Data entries
-------------------------

(** * Lead qualification: the scoring pipeline

    A shallow embedding of the scoring core of the lead-qualification API:
    the rule engine ([RuleScoringService]), the NL-assisted classifier
    ([AIScoringService]) and the orchestrator ([LeadScoringService]),
    together with the constants of [config/constants.ts] and the records of
    [types/index.ts].

    Conventions of the embedding:
    - a JavaScript [number] is a [Z]: every number in the pipeline is a small
      integer, so no rounding occurs;
    - a JavaScript [string] is a [string] of ASCII characters; the case
      conversions act on the letters A-Z / a-z and [trim] removes the ASCII
      white space (tab, line feed, vertical tab, form feed, carriage return,
      space);
    - an [async] method is a computation in a state-and-exception monad over
      the world it runs in; [await] is sequencing; the logger is not part of
      the model (it does not influence any result). *)

From Stdlib Require Import ZArith List String Ascii Bool Lia.
From Stdlib Require Import Permutation Sorted QArith DecimalString.
Import ListNotations.

Open Scope string_scope.
Open Scope Z_scope.

(** ** JavaScript string primitives *)

Module JsString.

Definition isUpper (c : ascii) : bool :=
  let n := nat_of_ascii c in (65 <=? n)%nat && (n <=? 90)%nat.

Definition isLower (c : ascii) : bool :=
  let n := nat_of_ascii c in (97 <=? n)%nat && (n <=? 122)%nat.

Definition lowerChar (c : ascii) : ascii :=
  if isUpper c then ascii_of_nat (nat_of_ascii c + 32) else c.

Definition upperChar (c : ascii) : ascii :=
  if isLower c then ascii_of_nat (nat_of_ascii c - 32) else c.

Fixpoint mapChars (f : ascii -> ascii) (s : string) : string :=
  match s with
  | EmptyString => EmptyString
  | String c s' => String (f c) (mapChars f s')
  end.

(** [String.prototype.toLowerCase] and [toUpperCase]. *)
Definition toLowerCase : string -> string := mapChars lowerChar.
Definition toUpperCase : string -> string := mapChars upperChar.

(** [s.startsWith(p)]. *)
Fixpoint startsWith (s p : string) {struct p} : bool :=
  match p, s with
  | EmptyString, _ => true
  | String _ _, EmptyString => false
  | String a p', String b s' => Ascii.eqb a b && startsWith s' p'
  end.

(** [s.includes(k)]: [k] occurs in [s] as a contiguous substring. *)
Fixpoint includes (s k : string) : bool :=
  startsWith s k
  || match s with
     | EmptyString => false
     | String _ s' => includes s' k
     end.

Fixpoint drop (n : nat) (s : string) : string :=
  match n, s with
  | O, _ => s
  | S _, EmptyString => EmptyString
  | S n', String _ s' => drop n' s'
  end.

(** [s.replace(pat, rep)] with a string pattern: only the first occurrence
    is replaced. *)
Fixpoint replace (s pat rep : string) : string :=
  if startsWith s pat then rep ++ drop (String.length pat) s
  else match s with
       | EmptyString => EmptyString
       | String c s' => String c (replace s' pat rep)
       end.

Definition isWhiteSpace (c : ascii) : bool :=
  let n := nat_of_ascii c in
  (n =? 32)%nat || ((9 <=? n)%nat && (n <=? 13)%nat).

Fixpoint trimStart (s : string) : string :=
  match s with
  | EmptyString => EmptyString
  | String c s' => if isWhiteSpace c then trimStart s' else s
  end.

Fixpoint trimEnd (s : string) : string :=
  match s with
  | EmptyString => EmptyString
  | String c s' =>
      match trimEnd s' with
      | EmptyString => if isWhiteSpace c then EmptyString else String c EmptyString
      | t => String c t
      end
  end.

(** [s.trim()]. *)
Definition trim (s : string) : string := trimEnd (trimStart s).

Definition newline : ascii := ascii_of_nat 10.

(** [s.split('\n')]: never empty, [''.split('\n')] is [['']]. *)
Fixpoint splitLines (s : string) : list string :=
  match s with
  | EmptyString => [EmptyString]
  | String c s' =>
      if Ascii.eqb c newline then EmptyString :: splitLines s'
      else match splitLines s' with
           | [] => [String c EmptyString]
           | l :: ls => String c l :: ls
           end
  end.

(** [xs.join(sep)]. *)
Fixpoint join (sep : string) (xs : list string) : string :=
  match xs with
  | [] => EmptyString
  | [x] => x
  | x :: rest => x ++ sep ++ join sep rest
  end.

(** Truthiness of a string: the empty string is the only falsy one. *)
Definition truthy (s : string) : bool :=
  match s with EmptyString => false | String _ _ => true end.

End JsString.
Import JsString.

(** ** config/constants.ts *)

Module SCORING_WEIGHTS.
Module ROLE.
Definition DECISION_MAKER : Z := 20.
Definition INFLUENCER : Z := 10.
Definition OTHER : Z := 0.
End ROLE.
Module INDUSTRY.
Definition EXACT_MATCH : Z := 20.
Definition ADJACENT : Z := 10.
Definition OTHER : Z := 0.
End INDUSTRY.
Module COMPLETENESS.
Definition ALL_FIELDS : Z := 10.
End COMPLETENESS.
Module AI.
Definition HIGH : Z := 50.
Definition MEDIUM : Z := 30.
Definition LOW : Z := 10.
End AI.
End SCORING_WEIGHTS.

Definition DECISION_MAKER_ROLES : list string :=
  ["CEO"; "CTO"; "CFO"; "COO"; "CMO"; "CPO";
   "VP"; "Director"; "Head of"; "Chief"; "President";
   "Owner"; "Founder"; "Co-founder"; "Managing Director"].

Definition INFLUENCER_ROLES : list string :=
  ["Manager"; "Lead"; "Senior"; "Principal"; "Architect";
   "Consultant"; "Specialist"; "Advisor"; "Strategist"].

Module ICP_INDUSTRIES.
Definition EXACT : list string :=
  ["B2B SaaS"; "Software"; "Technology"; "SaaS"].
Definition ADJACENT : list string :=
  ["IT Services"; "Consulting"; "Digital Marketing"; "E-commerce"; "Fintech"].
End ICP_INDUSTRIES.

Module INTENT_THRESHOLDS.
Definition HIGH : Z := 70.
Definition MEDIUM : Z := 40.
End INTENT_THRESHOLDS.

(** ** types/index.ts *)

Record Offer := mkOffer {
  offer_name : string;
  value_props : list string;
  ideal_use_cases : list string
}.

Record Lead := mkLead {
  name : string;
  role : string;
  company : string;
  industry : string;
  location : string;
  linkedin_bio : string
}.

Inductive Intent := High | Medium | Low.

(** [ScoredLead extends Lead]: the six lead fields and the five scoring
    fields, flat as in the interface. *)
Record ScoredLead := mkScoredLead {
  sl_name : string;
  sl_role : string;
  sl_company : string;
  sl_industry : string;
  sl_location : string;
  sl_linkedin_bio : string;
  intent : Intent;
  score : Z;
  reasoning : string;
  rule_score : Z;
  ai_score : Z
}.

Record ScoringBreakdown := mkBreakdown {
  role_score : Z;
  industry_score : Z;
  completeness_score : Z;
  total_rule_score : Z
}.

(** The object spread [{ ...lead, score, intent, reasoning, rule_score,
    ai_score }]. *)
Definition spread (lead : Lead) (sc : Z) (it : Intent) (why : string)
    (rs ai : Z) : ScoredLead :=
  {| sl_name := name lead;
     sl_role := role lead;
     sl_company := company lead;
     sl_industry := industry lead;
     sl_location := location lead;
     sl_linkedin_bio := linkedin_bio lead;
     intent := it;
     score := sc;
     reasoning := why;
     rule_score := rs;
     ai_score := ai |}.

(** The lead part of a scored lead. *)
Definition leadOf (s : ScoredLead) : Lead :=
  {| name := sl_name s;
     role := sl_role s;
     company := sl_company s;
     industry := sl_industry s;
     location := sl_location s;
     linkedin_bio := sl_linkedin_bio s |}.

(** ** services/ruleScoringService.ts *)

Module RuleScoringService.

Definition scoreRole (role : string) : Z :=
  if negb (truthy role) then SCORING_WEIGHTS.ROLE.OTHER
  else
    let roleUpper := toUpperCase role in
    let isDecisionMaker :=
      existsb (fun dmRole => includes roleUpper (toUpperCase dmRole))
              DECISION_MAKER_ROLES in
    if isDecisionMaker then SCORING_WEIGHTS.ROLE.DECISION_MAKER
    else
      let isInfluencer :=
        existsb (fun infRole => includes roleUpper (toUpperCase infRole))
                INFLUENCER_ROLES in
      if isInfluencer then SCORING_WEIGHTS.ROLE.INFLUENCER
      else SCORING_WEIGHTS.ROLE.OTHER.

Definition scoreIndustry (industry : string) : Z :=
  if negb (truthy industry) then SCORING_WEIGHTS.INDUSTRY.OTHER
  else
    let industryUpper := toUpperCase industry in
    let isExactMatch :=
      existsb (fun icp => includes industryUpper (toUpperCase icp))
              ICP_INDUSTRIES.EXACT in
    if isExactMatch then SCORING_WEIGHTS.INDUSTRY.EXACT_MATCH
    else
      let isAdjacent :=
        existsb (fun adj => includes industryUpper (toUpperCase adj))
                ICP_INDUSTRIES.ADJACENT in
      if isAdjacent then SCORING_WEIGHTS.INDUSTRY.ADJACENT
      else SCORING_WEIGHTS.INDUSTRY.OTHER.

(** [field && field.trim().length > 0] *)
Definition fieldPresent (field : string) : bool :=
  truthy field && (0 <? Z.of_nat (String.length (trim field))).

Definition scoreCompleteness (lead : Lead) : Z :=
  let fields :=
    [name lead; role lead; company lead;
     industry lead; location lead; linkedin_bio lead] in
  let allFieldsPresent := forallb fieldPresent fields in
  if allFieldsPresent then SCORING_WEIGHTS.COMPLETENESS.ALL_FIELDS else 0.

Definition calculateRuleScore (lead : Lead) : Z * ScoringBreakdown :=
  let r := scoreRole (role lead) in
  let i := scoreIndustry (industry lead) in
  let c := scoreCompleteness lead in
  let breakdown :=
    {| role_score := r;
       industry_score := i;
       completeness_score := c;
       total_rule_score := r + i + c |} in
  (total_rule_score breakdown, breakdown).

End RuleScoringService.


(** ** Asynchronous methods: state and exceptions

    A method that may throw and may act on the outside world is a function
    from the world before the call to a result and the world after it. *)

Inductive Result (A : Type) : Type :=
| Ok (a : A)
| Throw (e : string).
Arguments Ok {A} a.
Arguments Throw {A} e.

Definition M (W A : Type) : Type := W -> Result A * W.

Definition ret {W A : Type} (a : A) : M W A := fun w => (Ok a, w).

Definition throw {W A : Type} (e : string) : M W A := fun w => (Throw e, w).

Definition bind {W A B : Type} (m : M W A) (k : A -> M W B) : M W B :=
  fun w =>
    match m w with
    | (Ok a, w') => k a w'
    | (Throw e, w') => (Throw e, w')
    end.

(** [try { m } catch (error) { handler }] *)
Definition tryCatch {W A : Type} (m : M W A) (handler : string -> M W A)
  : M W A :=
  fun w =>
    match m w with
    | (Ok a, w') => (Ok a, w')
    | (Throw e, w') => handler e w'
    end.

Declare Scope js_scope.
Delimit Scope js_scope with js.
Notation "x <- m ;; k" := (bind m (fun x => k))
  (at level 61, m at next level, right associativity) : js_scope.

(** ** The world of the classifier

    What [AIScoringService] reads and calls: the environment variable
    [OPENAI_API_KEY] and the chat-completion endpoint. The endpoint is an
    arbitrary function of the number of calls made so far and of the
    request, so two calls with the same request may differ. *)

Record ChatRequest := mkChatRequest {
  model : string;
  messages : list (string * string);
  temperature : Q;
  max_tokens : Z
}.

(** A call either rejects with an error or resolves to a completion, of
    which the code reads [choices[0]?.message?.content]. *)
Inductive Completion :=
| Rejected (e : string)
| Resolved (content : option string).

Record World := mkWorld {
  OPENAI_API_KEY : option string;
  endpoint : nat -> ChatRequest -> Completion;
  calls : nat
}.

(** [await this.openai.chat.completions.create(request)] *)
Definition chat_completions_create (request : ChatRequest)
  : M World (option string) :=
  fun w =>
    let w' := {| OPENAI_API_KEY := OPENAI_API_KEY w;
                 endpoint := endpoint w;
                 calls := S (calls w) |} in
    match endpoint w (calls w) request with
    | Rejected e => (Throw e, w')
    | Resolved content => (Ok content, w')
    end.

(** ** services/aiScoringService.ts *)

Module AIScoringService.

(** The object [{ score, intent, reasoning }] the classifier returns. *)
Record t := mk {
  score : Z;
  intent : Intent;
  reasoning : string
}.

Definition nl : string := String newline EmptyString.

Definition buildPrompt (lead : Lead) (offer : Offer) : string :=
  join nl
    [ "";
      "Analyze this prospect for the following product/offer:";
      "";
      "PRODUCT/OFFER:";
      "- Name: " ++ offer_name offer;
      "- Value Props: " ++ join ", " (value_props offer);
      "- Ideal Use Cases: " ++ join ", " (ideal_use_cases offer);
      "";
      "PROSPECT:";
      "- Name: " ++ name lead;
      "- Role: " ++ role lead;
      "- Company: " ++ company lead;
      "- Industry: " ++ industry lead;
      "- Location: " ++ location lead;
      "- LinkedIn Bio: " ++ linkedin_bio lead;
      "";
      "Based on the prospect's role, industry, and LinkedIn bio, classify their buying intent as High, Medium, or Low.";
      "";
      "Consider:";
      "1. Role alignment with decision-making authority";
      "2. Industry fit with ideal use cases";
      "3. LinkedIn bio indicators of relevant pain points or initiatives";
      "4. Company and location factors";
      "";
      "Respond in this exact format:";
      "INTENT: [High/Medium/Low]";
      "REASONING: [1-2 sentences explaining your classification]";
      "" ].

Definition scoreMap (intent : Intent) : Z :=
  match intent with
  | High => SCORING_WEIGHTS.AI.HIGH
  | Medium => SCORING_WEIGHTS.AI.MEDIUM
  | Low => SCORING_WEIGHTS.AI.LOW
  end.

(** One turn of the loop over the lines of the response; the state is the
    pair of the mutable locals [intent] and [reasoning]. *)
Definition parseLine (st : Intent * string) (line : string)
  : Intent * string :=
  let (intent, reasoning) := st in
  if startsWith line "INTENT:" then
    let intentStr := trim (replace line "INTENT:" "") in
    if includes intentStr "High" then (High, reasoning)
    else if includes intentStr "Low" then (Low, reasoning)
    else (Medium, reasoning)
  else if startsWith line "REASONING:" then
    (intent, trim (replace line "REASONING:" ""))
  else st.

-------------------------

Every line in the records above that has "truthy" counts once. Give the total and nothing else.

ANSWER SECTION: 4